Electronic patient record suppliers need to improve their engagement with clinicians to create effective systems for the NHS, NHS England’s national director for patients and information has said.
Speaking at the Healthcare Efficiency Through Technology event in London, Tim Kelsey faced a question from the audience on the impact of the recent Care Quality Commission report on Cambridge University Hospitals NHS Foundation Trust, which identified several problems with its eHospital programme and rated the trust as inadequate.
“I think that some of the vendors of EMR systems have not done nearly enough to work with colleagues in clinical practice in the UK to ensure we have systems that are fit for purpose,” said Kelsey, who was speaking at one of his last public engagements, having recently announced he is to leave NHS England for a new role in Australia.
“It is definitely no reflection on the quality of clinical contribution that some systems are not fit for purpose or don't work in our context.”
He suggested that open source solutions might have appeal due to the collaborative process of development. “One of the reasons I'm taken with some of the open source solutions that Somerset, Musgrove Park and other hospitals are beginning to look at is they fundamentally require a kind of collaboration between software designer and clinician to work on how best they are being developed.”
Dermot O'Riordan, chief clinical information officer at West Suffolk NHS Foundation Trust, responded to the comments on Cambridge University Hospitals by saying “we need a sense of proportion”.
He mentioned that his trust now had doctors who had worked at Cambridge University Hospitals’ Addenbrookes site that missed using Epic, the US system that went live at the trust last year as part of a ten-year, £200 million eHospital programme that also includes an infrastructure overhaul from Hewlett Packard.
He said that doctors are finding moving from Addenbrookes to a trust without a full EMR tough. “They are struggling to get back to paper from where they were.”
He added: "We need a sense of proportion because I have now got foundation doctors who have worked with Epic in Addenbrookes who are coming to us and they miss Epic."
In response, Kelsey added: “No-one’s knocking any of the vendors. This is your call. You need to make a judgment about which approach is the right one and you should feel empowered to do that."
O'Riordan, who was previously interim chief executive at his trust, which is on the brink of going live with Cerner Millennium, also warned of the dangers of over regulation and a risk averse regulatory regime.
"I do think there is a problem with our regulators and the reaction is in danger of making boards so risk averse they won’t touch anything like this and they won’t innovate because all they are going to get is a pile of hassle. We do need a sense of proportion. The big vendors – let’s not knock them because they are here and they are part of our future. We absolutely need to work with them about interoperabilty."

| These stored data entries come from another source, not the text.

Lemma pass_fits `{S : MaintSession} cfg mem fuel d ramp d' ramp' caps r :
  1 <= ramp -> runBoundedMerge (H := sql_maint) cfg mem fuel d ramp = (d', ramp', caps, r) ->
  1 <= ramp' <= mergeMaxFilesHardCeiling /\
  Forall (fun c => 1 <= c <= mergeMaxFilesHardCeiling /\ capFits (MergeMaxFilesPerCall cfg) mem (ms_tables d) c) caps.
Proof.
  intros Hr Hm. apply (merge_caps_bounded (H := sql_maint)) in Hm as (Hc & Hr' & Hf); [|done].
  split; [lia|]. eapply Forall_impl; [exact Hf|]. intros c [Hcap Hmem]. split; [lia|].
  unfold mergeCeiling in Hcap. cbn [m_avg sql_maint] in *. split_and!.
  - intros Hp. destruct (Z.ltb_spec 0 (MergeMaxFilesPerCall cfg)); lia.
  - intros Hp Hno. destruct (Z.ltb_spec 0 (MergeMaxFilesPerCall cfg)); [lia|]. unfold mergeMaxFilesFallback in Hcap.
    destruct (Z.leb_spec mem 0); [lia|]. destruct Hno as [?|Hno%maxAvg_none]; [lia|].
    destruct (Z.leb_spec (maxAvgFileBytes (ms_tables d)) 0); lia.
  - intros Hp H0 Hsome%maxAvg_some. destruct (Z.eqb_spec c 1) as [|Hne]; [by left|right].
    specialize (Hmem Hp H0 Hsome ltac:(lia)). destruct (ms_tables d) as [ts|e]; [|simpl in Hsome; lia].
    exists ts. split; [done|]. intros t Ht Htf. pose proof (maxAvg_table ts t Ht Htf). unfold avgFileBytes. nia.
Qed.

(** C25: Merging keeps its size. In every merge pass of a process (the ramp carried from
    one to the next), each sub-call asks for one to a thousand files. It asks for at most
    what an operator pinned; without that, when the memory limit is not set or cannot be
    read, or the file sizes are not known, for at most 256; otherwise for one file, or for
    so few that, of every table, so many files of average size (in whole bytes) are
    together at most half of DUCKDB_MEMORY_LIMIT. *)
Theorem merge_fits_memory `{S : MaintSession} outOfRange cfg memoryLimit passes ramp' :
  let '(cfg', ramp, mem) := NewMaintainer outOfRange cfg memoryLimit in
  mergePasses cfg' mem ramp passes ramp' ->
  1 <= ramp' <= mergeMaxFilesHardCeiling /\
  Forall (fun p : sdb * list Z => Forall (fun c => 1 <= c <= mergeMaxFilesHardCeiling /\
    capFits (MergeMaxFilesPerCall cfg) mem (ms_tables p.1) c) p.2) passes.
Proof.
  simpl. change (MergeMaxFilesPerCall cfg) with (MergeMaxFilesPerCall (applyDefaults cfg)).
  set (mem := parseByteSize _ _). intros Hp.
  assert (Hr : 1 <= mergeRampStartFiles <= mergeMaxFilesHardCeiling) by (by vm_compute).
  revert Hr Hp. generalize mergeRampStartFiles. intros ramp Hr Hp.
  induction Hp as [ramp|fuel d d' ramp ramp1 caps r rest ramp' Hm _ IH]; [by split; [|constructor]|].
  apply pass_fits in Hm as [Hr1 Hf]; [|lia]. destruct (IH Hr1) as [Hr' Hrest]. split; [done|]. by constructor.
Qed.

(** ** Instances and witnesses *)

(** A database in memory: the CALLs run, those of the open transaction, whether rows
    are open, and how many more merges find work. *)
Record memSql := mkMemSql { k_calls : list string; k_pending : list string; k_rows : bool; k_left : nat }.
Definition memSqlDB : SqlDB := {|
  sdb := memSql;
  db_Query d q := (mkMemSql (k_calls d ++ [q]) (k_pending d) true (k_left d - 1), Ok (Z.of_nat (k_left d), None));
  rows_Close d := mkMemSql (k_calls d) (k_pending d) false (k_left d);
  tx_Begin d := (mkMemSql (k_calls d) [] (k_rows d) (k_left d), None);
  tx_Query d q := (mkMemSql (k_calls d) (k_pending d ++ [q]) true (k_left d), Ok (1, None));
  tx_Commit d :=
    if k_rows d then (d, Some (ENew "result set still open"))
    else (mkMemSql (k_calls d ++ k_pending d) [] false (k_left d), None);
  tx_Rollback d := mkMemSql (k_calls d) [] (k_rows d) (k_left d)
|}.
#[global] Instance memSqlDB_laws : TxLaws memSqlDB.
Proof.
  refine {| calls := k_calls : @sdb memSqlDB -> _; pending := k_pending : @sdb memSqlDB -> _;
            rows_open := k_rows : @sdb memSqlDB -> _ |}; simpl; try done.
  - by intros d d' r [= <- <-].
  - by intros d q d' r [= <- <-].
  - intros d d' ->. by intros [= <-].
  - intros d d' e. destruct (k_rows d); [by intros [= <- _]|done].
Defined.

Definition memSession : MaintSession := {|
  ms_db := memSqlDB;
  ms_ctxErr _ := None; ms_now _ := 0; ms_catalog _ := mkCatalog [] []; ms_qerr _ _ := None;
  ms_tables _ := Ok [mkTable "raw_events" 10 80000; mkTable "signals" 0 0];
  ms_reassert d := (d, None); ms_wait d _ := (d, None); ms_budget_spent _ := false
|}.

Lemma execCountTxn_atomic_witness :
  @execCountTxn memSqlDB (mkMemSql ["a"] [] false 0) (stmtSQL (RewriteDataFiles defaultRewriteDeleteThreshold)) =
    (mkMemSql ["a"; "CALL ducklake_rewrite_data_files('lake', delete_threshold => 0.5)"] [] false 0, Ok 1) /\
  @calls memSqlDB _ (mkMemSql ["a"; "CALL ducklake_rewrite_data_files('lake', delete_threshold => 0.5)"] [] false 0) =
    ["a"] ++ [stmtSQL (RewriteDataFiles defaultRewriteDeleteThreshold)].
Proof.
  split; [vm_compute; reflexivity|].
  exact (@execCountTxn_atomic memSqlDB _ (mkMemSql ["a"] [] false 0) (stmtSQL (RewriteDataFiles defaultRewriteDeleteThreshold)) _ (Ok 1)
    ltac:(vm_compute; reflexivity)).
Defined.

Lemma cutoff_survives_float64_witness :
  stmtSQL (ExpireSnapshots 1700000000123457000) =
    "CALL ducklake_expire_snapshots('lake', older_than => to_timestamp(1700000000.123457))" /\
  f64_geb (epoch 1700000000123457) (epoch 1700000000123458) = false.
Proof.
  destruct (cutoff_survives_float64 1700000000123457000 1700000000123457 1700000000123458) as [H1 H2];
    [split; vm_compute; congruence..|].
  split; [rewrite H1|rewrite H2]; vm_compute; reflexivity.
Defined.

Lemma parseByteSize_reads_witness : parseByteSize (fun _ => 0) "2GiB" = 2147483648.
Proof.
  change "2GiB" with (fmt_d 2 +:+ "GiB").
  rewrite (parseByteSize_reads (fun _ => 0) 2 "GiB" 30); [reflexivity|lia| |lia].
  apply (bool_decide_unpack _). by vm_compute.
Defined.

Carrie Armitage, who was programme director for the eHospital at Cambridge University Hospitals from 2011 to 2015 said in an email to Digital Health News that the team recognised "right at the beginning" that clinical engagement is essential in implementing an EMR and that more than half of the hundred plus team of Cambridge staff who trained as Epic analysts were practising clinicians.
"This represented an unprecedented level of clinical commitment and these staff were supported by further clinical subject matter experts from all specialties."
She added: "In 18 months Cambridge University Hospitals managed to refresh its entire IT infrastructure and move over 9,000 staff from a predominately paper-based medical records system to a full EPR which is expected to achieve formal HIMSS Level 6 accreditation this October – less than a year since the go-live. Surely this is the sort of progress that we want to see towards full EPR?
"First-of-type implementations in a new country are bound to identify issues. It’s true that CUH experienced a number of these, but has worked closely with both Epic and the local clinical community to address them. I believe this will stand any future implementation in good stead."
Dr Phil Koczan, chief clinical information officer for UCL Partners and deputy chair of the CCIO Network, told Digital Health News: “Large, US based IT systems work best where care is delivered within one organisation. This is often not the case in the UK, and given the challenges that were faced by the national programme for IT, I believe we will continue to work in a system where different organisations use different systems, the challenge is around integrating the clinical data using evolving interoperability standards.
“Implementing IT systems requires a significant change in the way clinicians record data and interact with patients. In order to make this as efficient as possible, the clinicians need to be involved in tailoring the system to their needs and have the flexibility within the system to provide local configuration, it requires IT specialists, clinicians and suppliers to work together and collaborate.”
Kelsey also referenced Cambridge University Hospitals earlier in the session, commenting that there is a challenge around the capabilities for leading change in parts of the NHS. “We need senior managers, both clinical and non-clinical to learn how to do large scale employments.”
He mentioned that the NHS should look to the US where they have had “remarkable success in improving the pace of digital adoption” due in part to financial incentives for the adoption of EPRs.
“They have not only put on the table a significant financial incentive, they have aligned that with very coherent opportunity for training and support for boards of hospital, for clinical leaders, which I think is something we are focused on emulating in the UK.”